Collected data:
※
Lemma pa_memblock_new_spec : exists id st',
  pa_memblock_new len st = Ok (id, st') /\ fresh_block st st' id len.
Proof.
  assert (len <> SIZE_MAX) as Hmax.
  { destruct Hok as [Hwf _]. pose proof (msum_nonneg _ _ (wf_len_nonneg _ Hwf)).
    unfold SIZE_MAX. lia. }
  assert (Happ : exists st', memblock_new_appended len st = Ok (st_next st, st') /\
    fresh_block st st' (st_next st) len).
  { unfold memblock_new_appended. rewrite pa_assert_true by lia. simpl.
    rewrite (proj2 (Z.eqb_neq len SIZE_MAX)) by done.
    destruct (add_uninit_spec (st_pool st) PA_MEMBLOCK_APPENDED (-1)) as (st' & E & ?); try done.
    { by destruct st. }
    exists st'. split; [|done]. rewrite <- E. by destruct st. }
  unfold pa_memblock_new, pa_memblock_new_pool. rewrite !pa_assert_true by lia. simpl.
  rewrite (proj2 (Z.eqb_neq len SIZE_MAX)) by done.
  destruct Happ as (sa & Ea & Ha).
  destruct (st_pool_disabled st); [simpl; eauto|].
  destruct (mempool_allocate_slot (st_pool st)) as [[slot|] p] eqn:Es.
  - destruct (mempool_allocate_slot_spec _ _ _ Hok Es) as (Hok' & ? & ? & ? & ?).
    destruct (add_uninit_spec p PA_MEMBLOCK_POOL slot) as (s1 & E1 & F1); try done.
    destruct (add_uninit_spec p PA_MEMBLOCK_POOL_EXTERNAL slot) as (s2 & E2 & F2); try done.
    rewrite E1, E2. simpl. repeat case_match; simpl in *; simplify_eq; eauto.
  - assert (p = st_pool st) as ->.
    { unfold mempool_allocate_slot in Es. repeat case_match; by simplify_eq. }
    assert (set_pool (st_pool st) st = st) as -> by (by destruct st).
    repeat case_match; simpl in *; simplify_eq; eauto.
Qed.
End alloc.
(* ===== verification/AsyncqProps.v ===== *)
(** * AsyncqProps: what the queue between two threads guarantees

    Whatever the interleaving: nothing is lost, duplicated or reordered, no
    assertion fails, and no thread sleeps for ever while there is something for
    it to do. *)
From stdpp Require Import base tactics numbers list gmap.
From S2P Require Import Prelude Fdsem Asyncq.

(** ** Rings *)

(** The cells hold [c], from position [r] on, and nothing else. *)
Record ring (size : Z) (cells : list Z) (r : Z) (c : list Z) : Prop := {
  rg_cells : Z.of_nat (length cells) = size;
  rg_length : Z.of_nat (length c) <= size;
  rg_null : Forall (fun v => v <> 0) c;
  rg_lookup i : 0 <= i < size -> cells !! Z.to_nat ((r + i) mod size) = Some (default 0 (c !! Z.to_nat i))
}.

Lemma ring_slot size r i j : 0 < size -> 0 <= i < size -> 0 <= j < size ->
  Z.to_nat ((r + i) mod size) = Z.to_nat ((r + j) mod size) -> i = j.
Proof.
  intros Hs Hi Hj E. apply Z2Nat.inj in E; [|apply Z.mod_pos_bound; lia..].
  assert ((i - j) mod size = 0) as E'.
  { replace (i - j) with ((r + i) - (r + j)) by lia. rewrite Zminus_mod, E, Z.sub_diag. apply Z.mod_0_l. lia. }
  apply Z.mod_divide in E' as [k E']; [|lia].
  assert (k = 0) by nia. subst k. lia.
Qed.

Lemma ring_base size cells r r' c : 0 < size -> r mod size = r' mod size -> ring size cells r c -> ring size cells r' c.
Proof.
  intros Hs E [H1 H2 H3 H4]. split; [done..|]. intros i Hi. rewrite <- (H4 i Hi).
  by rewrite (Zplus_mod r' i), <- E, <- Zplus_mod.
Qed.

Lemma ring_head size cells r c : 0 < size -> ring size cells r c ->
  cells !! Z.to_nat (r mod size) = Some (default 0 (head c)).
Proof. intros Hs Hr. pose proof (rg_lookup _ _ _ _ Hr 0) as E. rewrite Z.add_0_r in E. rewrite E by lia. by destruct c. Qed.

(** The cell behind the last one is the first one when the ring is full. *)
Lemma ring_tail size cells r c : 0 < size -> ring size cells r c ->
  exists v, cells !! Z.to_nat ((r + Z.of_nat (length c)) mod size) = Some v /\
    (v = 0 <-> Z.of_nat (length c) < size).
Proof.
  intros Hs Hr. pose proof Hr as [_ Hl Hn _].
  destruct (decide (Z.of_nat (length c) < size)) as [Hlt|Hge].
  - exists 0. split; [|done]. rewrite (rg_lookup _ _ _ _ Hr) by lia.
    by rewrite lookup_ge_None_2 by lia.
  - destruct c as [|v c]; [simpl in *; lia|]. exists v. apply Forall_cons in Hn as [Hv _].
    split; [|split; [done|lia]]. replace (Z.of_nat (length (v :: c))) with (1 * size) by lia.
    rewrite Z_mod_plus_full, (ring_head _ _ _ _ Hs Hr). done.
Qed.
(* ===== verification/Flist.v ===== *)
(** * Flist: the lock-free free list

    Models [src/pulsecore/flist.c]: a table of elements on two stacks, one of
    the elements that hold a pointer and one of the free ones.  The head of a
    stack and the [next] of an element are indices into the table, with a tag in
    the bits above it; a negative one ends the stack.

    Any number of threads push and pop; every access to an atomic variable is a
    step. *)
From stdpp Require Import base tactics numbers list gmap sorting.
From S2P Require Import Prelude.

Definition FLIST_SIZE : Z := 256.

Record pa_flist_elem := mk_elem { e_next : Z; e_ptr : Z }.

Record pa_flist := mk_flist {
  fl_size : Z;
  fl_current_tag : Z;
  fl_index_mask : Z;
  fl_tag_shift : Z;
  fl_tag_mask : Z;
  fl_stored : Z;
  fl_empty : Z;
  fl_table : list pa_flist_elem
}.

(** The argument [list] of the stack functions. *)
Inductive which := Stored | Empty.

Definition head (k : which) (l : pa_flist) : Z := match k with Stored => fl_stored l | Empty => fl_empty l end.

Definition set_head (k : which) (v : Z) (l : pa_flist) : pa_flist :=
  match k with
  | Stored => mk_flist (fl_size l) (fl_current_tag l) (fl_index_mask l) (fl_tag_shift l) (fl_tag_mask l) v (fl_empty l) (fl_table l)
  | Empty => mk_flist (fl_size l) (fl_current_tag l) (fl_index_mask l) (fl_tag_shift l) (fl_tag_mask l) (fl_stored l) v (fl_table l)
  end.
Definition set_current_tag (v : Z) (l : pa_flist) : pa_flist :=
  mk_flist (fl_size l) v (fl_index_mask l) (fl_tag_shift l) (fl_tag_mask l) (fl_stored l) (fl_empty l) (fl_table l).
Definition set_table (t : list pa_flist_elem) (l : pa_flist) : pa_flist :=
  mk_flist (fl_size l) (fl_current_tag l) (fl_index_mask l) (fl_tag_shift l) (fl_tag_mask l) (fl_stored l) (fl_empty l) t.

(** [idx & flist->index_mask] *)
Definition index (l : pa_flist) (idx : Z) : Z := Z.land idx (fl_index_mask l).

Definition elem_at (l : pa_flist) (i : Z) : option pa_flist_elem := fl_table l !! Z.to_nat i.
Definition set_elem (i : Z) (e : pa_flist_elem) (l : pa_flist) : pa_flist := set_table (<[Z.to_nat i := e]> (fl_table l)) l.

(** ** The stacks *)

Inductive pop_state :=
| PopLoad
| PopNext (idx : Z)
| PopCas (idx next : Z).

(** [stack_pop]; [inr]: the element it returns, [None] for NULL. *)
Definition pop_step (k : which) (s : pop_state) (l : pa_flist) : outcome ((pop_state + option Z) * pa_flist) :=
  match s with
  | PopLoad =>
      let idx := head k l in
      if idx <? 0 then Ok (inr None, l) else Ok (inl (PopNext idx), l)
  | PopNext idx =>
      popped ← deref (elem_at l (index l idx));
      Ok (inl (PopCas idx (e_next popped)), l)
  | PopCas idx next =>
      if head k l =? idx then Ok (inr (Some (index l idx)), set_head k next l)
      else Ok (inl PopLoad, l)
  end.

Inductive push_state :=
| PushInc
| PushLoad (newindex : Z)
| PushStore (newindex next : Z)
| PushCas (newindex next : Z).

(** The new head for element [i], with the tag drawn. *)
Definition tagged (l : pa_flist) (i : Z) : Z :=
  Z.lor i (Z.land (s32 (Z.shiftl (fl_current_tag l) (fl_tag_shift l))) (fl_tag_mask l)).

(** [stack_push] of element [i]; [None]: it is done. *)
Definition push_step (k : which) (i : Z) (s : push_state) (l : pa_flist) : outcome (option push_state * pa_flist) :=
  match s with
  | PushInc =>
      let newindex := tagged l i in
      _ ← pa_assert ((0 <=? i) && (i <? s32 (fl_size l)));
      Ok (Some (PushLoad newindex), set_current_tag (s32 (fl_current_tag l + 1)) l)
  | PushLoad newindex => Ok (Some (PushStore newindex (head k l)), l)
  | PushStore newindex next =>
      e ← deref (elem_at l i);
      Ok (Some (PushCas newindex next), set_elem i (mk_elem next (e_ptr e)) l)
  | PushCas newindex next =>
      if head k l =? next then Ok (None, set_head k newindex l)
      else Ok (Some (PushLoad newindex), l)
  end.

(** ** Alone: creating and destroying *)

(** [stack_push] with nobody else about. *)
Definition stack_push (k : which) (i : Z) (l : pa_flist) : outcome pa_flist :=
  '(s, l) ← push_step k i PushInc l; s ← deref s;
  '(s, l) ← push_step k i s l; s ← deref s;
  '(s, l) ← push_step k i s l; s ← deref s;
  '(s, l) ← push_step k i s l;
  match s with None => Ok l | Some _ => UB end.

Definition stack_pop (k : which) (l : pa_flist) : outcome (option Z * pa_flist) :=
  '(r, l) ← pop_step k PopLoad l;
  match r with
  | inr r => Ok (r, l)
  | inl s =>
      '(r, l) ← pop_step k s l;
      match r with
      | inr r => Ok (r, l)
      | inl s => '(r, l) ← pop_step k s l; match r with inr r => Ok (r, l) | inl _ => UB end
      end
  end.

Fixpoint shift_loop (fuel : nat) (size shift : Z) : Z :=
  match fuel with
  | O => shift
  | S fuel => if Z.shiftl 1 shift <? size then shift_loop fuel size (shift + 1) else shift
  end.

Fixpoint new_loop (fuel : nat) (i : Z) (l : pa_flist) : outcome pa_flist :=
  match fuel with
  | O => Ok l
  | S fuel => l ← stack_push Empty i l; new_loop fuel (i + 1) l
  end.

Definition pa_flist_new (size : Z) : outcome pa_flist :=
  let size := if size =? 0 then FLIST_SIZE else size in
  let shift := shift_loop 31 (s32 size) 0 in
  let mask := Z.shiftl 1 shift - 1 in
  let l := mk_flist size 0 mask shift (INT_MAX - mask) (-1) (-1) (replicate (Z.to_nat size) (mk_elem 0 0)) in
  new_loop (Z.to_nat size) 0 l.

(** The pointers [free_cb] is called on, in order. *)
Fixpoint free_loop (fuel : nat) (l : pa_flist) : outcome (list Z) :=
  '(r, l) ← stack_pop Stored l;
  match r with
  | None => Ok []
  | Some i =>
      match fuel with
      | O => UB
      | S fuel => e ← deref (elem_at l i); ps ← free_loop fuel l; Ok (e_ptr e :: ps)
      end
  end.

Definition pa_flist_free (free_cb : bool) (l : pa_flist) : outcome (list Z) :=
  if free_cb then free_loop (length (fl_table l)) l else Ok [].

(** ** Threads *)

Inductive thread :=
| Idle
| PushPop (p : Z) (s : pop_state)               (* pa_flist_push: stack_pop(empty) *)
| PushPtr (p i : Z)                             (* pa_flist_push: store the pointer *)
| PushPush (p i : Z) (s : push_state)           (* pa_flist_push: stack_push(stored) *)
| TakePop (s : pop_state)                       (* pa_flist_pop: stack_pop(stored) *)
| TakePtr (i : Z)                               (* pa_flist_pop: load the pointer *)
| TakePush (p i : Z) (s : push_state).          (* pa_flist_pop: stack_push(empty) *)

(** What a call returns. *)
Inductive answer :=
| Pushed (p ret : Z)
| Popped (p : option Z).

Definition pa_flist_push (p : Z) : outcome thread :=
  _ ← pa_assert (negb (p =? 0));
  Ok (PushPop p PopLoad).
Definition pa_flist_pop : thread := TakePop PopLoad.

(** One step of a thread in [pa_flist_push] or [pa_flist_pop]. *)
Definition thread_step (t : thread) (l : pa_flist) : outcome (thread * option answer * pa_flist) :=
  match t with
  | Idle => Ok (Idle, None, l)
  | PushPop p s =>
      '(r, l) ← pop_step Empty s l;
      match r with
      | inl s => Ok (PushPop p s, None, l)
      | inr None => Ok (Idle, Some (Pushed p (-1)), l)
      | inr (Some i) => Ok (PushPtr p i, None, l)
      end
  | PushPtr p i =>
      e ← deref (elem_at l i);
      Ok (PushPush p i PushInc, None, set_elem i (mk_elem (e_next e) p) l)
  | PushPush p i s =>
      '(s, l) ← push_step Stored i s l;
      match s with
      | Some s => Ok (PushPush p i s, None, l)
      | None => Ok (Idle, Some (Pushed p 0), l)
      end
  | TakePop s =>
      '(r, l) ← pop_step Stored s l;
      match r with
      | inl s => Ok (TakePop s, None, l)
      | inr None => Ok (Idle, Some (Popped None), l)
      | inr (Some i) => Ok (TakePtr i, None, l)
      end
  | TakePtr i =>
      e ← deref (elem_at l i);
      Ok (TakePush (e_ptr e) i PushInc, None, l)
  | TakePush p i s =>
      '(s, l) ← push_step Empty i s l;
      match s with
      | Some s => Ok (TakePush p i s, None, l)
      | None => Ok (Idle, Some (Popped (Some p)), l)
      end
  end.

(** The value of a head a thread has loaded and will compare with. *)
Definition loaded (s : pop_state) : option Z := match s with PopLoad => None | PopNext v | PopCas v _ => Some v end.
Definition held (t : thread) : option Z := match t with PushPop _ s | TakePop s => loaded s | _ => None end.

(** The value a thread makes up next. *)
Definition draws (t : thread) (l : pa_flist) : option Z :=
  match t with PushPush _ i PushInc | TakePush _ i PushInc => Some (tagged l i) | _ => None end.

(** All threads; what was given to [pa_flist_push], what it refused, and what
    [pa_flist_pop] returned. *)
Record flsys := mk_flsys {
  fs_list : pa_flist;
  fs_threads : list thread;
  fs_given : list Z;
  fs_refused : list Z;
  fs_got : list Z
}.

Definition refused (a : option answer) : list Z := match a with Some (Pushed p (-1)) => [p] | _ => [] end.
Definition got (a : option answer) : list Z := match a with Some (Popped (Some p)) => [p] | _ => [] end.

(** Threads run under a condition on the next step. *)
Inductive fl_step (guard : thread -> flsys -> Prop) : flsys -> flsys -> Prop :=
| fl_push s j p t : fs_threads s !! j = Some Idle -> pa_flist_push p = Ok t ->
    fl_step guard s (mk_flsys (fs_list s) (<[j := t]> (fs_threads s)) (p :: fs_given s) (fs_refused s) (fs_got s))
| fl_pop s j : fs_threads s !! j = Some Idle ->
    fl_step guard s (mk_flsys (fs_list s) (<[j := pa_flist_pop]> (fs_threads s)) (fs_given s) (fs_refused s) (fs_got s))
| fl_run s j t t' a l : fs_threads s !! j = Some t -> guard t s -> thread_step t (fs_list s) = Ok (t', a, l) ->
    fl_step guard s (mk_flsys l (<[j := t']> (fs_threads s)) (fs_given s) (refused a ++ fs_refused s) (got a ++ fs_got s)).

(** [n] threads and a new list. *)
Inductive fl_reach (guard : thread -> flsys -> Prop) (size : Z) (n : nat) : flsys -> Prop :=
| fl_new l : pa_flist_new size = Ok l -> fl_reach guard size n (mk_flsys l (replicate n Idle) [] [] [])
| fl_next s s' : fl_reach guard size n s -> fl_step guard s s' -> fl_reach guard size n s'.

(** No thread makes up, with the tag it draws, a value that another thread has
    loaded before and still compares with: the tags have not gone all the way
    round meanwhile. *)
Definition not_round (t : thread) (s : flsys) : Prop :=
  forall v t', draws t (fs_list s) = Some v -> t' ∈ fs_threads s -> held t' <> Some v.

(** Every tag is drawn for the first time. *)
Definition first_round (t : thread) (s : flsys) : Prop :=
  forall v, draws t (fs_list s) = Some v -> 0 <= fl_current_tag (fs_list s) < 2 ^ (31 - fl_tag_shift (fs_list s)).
※
» **TRY IT**:
Above this instruction are the records; retype exactly the lines from the one containing "(** [stack_push] of" up to and including the one containing "let shift := shift_loop 31 (s32 size) 0 in".

» **COMPLETED EXERCISE**:
(** [stack_push] of element [i]; [None]: it is done. *)
Definition push_step (k : which) (i : Z) (s : push_state) (l : pa_flist) : outcome (option push_state * pa_flist) :=
  match s with
  | PushInc =>
      let newindex := tagged l i in
      _ ← pa_assert ((0 <=? i) && (i <? s32 (fl_size l)));
      Ok (Some (PushLoad newindex), set_current_tag (s32 (fl_current_tag l + 1)) l)
  | PushLoad newindex => Ok (Some (PushStore newindex (head k l)), l)
  | PushStore newindex next =>
      e ← deref (elem_at l i);
      Ok (Some (PushCas newindex next), set_elem i (mk_elem next (e_ptr e)) l)
  | PushCas newindex next =>
      if head k l =? next then Ok (None, set_head k newindex l)
      else Ok (Some (PushLoad newindex), l)
  end.

(** ** Alone: creating and destroying *)

(** [stack_push] with nobody else about. *)
Definition stack_push (k : which) (i : Z) (l : pa_flist) : outcome pa_flist :=
  '(s, l) ← push_step k i PushInc l; s ← deref s;
  '(s, l) ← push_step k i s l; s ← deref s;
  '(s, l) ← push_step k i s l; s ← deref s;
  '(s, l) ← push_step k i s l;
  match s with None => Ok l | Some _ => UB end.

Definition stack_pop (k : which) (l : pa_flist) : outcome (option Z * pa_flist) :=
  '(r, l) ← pop_step k PopLoad l;
  match r with
  | inr r => Ok (r, l)
  | inl s =>
      '(r, l) ← pop_step k s l;
      match r with
      | inr r => Ok (r, l)
      | inl s => '(r, l) ← pop_step k s l; match r with inr r => Ok (r, l) | inl _ => UB end
      end
  end.

Fixpoint shift_loop (fuel : nat) (size shift : Z) : Z :=
  match fuel with
  | O => shift
  | S fuel => if Z.shiftl 1 shift <? size then shift_loop fuel size (shift + 1) else shift
  end.

Fixpoint new_loop (fuel : nat) (i : Z) (l : pa_flist) : outcome pa_flist :=
  match fuel with
  | O => Ok l
  | S fuel => l ← stack_push Empty i l; new_loop fuel (i + 1) l
  end.

Definition pa_flist_new (size : Z) : outcome pa_flist :=
  let size := if size =? 0 then FLIST_SIZE else size in
  let shift := shift_loop 31 (s32 size) 0 in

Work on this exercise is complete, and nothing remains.